*** Begin section ***

(** * apple-vision-quest: the API-key encryption helper

    A shallow embedding of [src/lib/crypto.ts] and of the [useAPIKeys] hook
    that stores API keys encrypted under a password, together with the
    platform functions they call ([btoa], [atob], [String.fromCharCode],
    [TextEncoder], [TextDecoder], [crypto.getRandomValues],
    [crypto.subtle]).

    Conventions.
    - A JavaScript string is the list of its UTF-16 code units, each a
      number below 65536, kept in [N].
    - A [Uint8Array] is a [list byte].
    - A JavaScript number that is not an index or a byte (the [usageCount]
      of a key) is an IEEE 754 double, [spec_float] with 53 bits of
      precision.
    - An [async] function is a computation in the monad [M]: it reads and
      writes the [World] (random source, clock, [localStorage], React state,
      toasts) and either returns or throws.
    - The key-derivation function and the cipher behind [crypto.subtle] are
      not code of the repository: they are the fields of a record
      [Primitives], over which the embedding is parametric. *)

From Stdlib Require Import NArith ZArith List Strings.Byte String Ascii Lia Bool.
From Stdlib Require Import Floats.SpecFloat.
From stdpp Require Import base option gmap.
Import ListNotations.

Local Open Scope N_scope.

(** ** JavaScript values *)

(** A string: its UTF-16 code units. *)
Definition jsstring := list N.

(** A string literal of the source, all of whose characters are ASCII. *)
Definition js (s : string) : jsstring :=
  map N_of_ascii (list_ascii_of_string s).
(** X28. Alerts stack newest first in one place: after an alert with a
    one-word severity has been shown, the alert container is the element it
    was before, and a second alert is inserted there above the first, so the
    container then holds the second alert, the first alert and, after them,
    what it held at the start. *)
Theorem showAlert_stacks_newest_first
    (type1 message1 type2 message2 : string) (permanent1 permanent2 : bool)
    (pg : page) :
  forallb (λ c, negb (is_ascii_ws c)) (chars type1) = true →
  let pg1 := showAlert type1 message1 permanent1 pg in
  let pg2 := showAlert type2 message2 permanent2 pg1 in
  let place := alert_container (body pg) in
  alert_container (body pg1) = place ∧
  ∃ container,
    get place (body pg) = Some container ∧
    get place (body pg2) =
      Some (Node (uid container) (tag container) (className container)
                 (innerHTML container)
                 (Node (S (fresh pg)) "div" (alert_className type2 permanent2)
                       (alert_markup message2) [] ::
                  Node (fresh pg) "div" (alert_className type1 permanent1)
                       (alert_markup message1) [] ::
                  children container)).
Proof.
  intros Htype pg1 pg2 place.
  assert (Hplace : alert_container (body pg1) = place).
  { subst pg1 place. rewrite showAlert_body.
    apply alert_container_insert_first; [|done].
    by apply alert_not_container. }
  split; [exact Hplace|].
  destruct (alert_container_get (body pg)) as [c Hc]. fold place in Hc.
  exists c. split; [exact Hc|].
  subst pg2. rewrite showAlert_body, Hplace.
  assert (Hfirst : get place (body pg1) =
            Some (Node (uid c) (tag c) (className c) (innerHTML c)
                       (Node (fresh pg) "div" (alert_className type1 permanent1)
                             (alert_markup message1) [] :: children c))).
  { subst pg1. rewrite showAlert_body. by apply get_insert_first. }
  rewrite (get_insert_first _ _ _ _ Hfirst). simpl.
  subst pg1. by rewrite showAlert_fresh.
Qed.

*** End section ***

In the material above, transcribe exactly the lines beginning at the one with "(** A string: its UTF-16 code units. *)" and ending at the one with "Theorem showAlert_stacks_newest_first", both included.

* FINAL ANSWER:
(** A string: its UTF-16 code units. *)
Definition jsstring := list N.

(** A string literal of the source, all of whose characters are ASCII. *)
Definition js (s : string) : jsstring :=
  map N_of_ascii (list_ascii_of_string s).
(** X28. Alerts stack newest first in one place: after an alert with a
    one-word severity has been shown, the alert container is the element it
    was before, and a second alert is inserted there above the first, so the
    container then holds the second alert, the first alert and, after them,
    what it held at the start. *)
Theorem showAlert_stacks_newest_first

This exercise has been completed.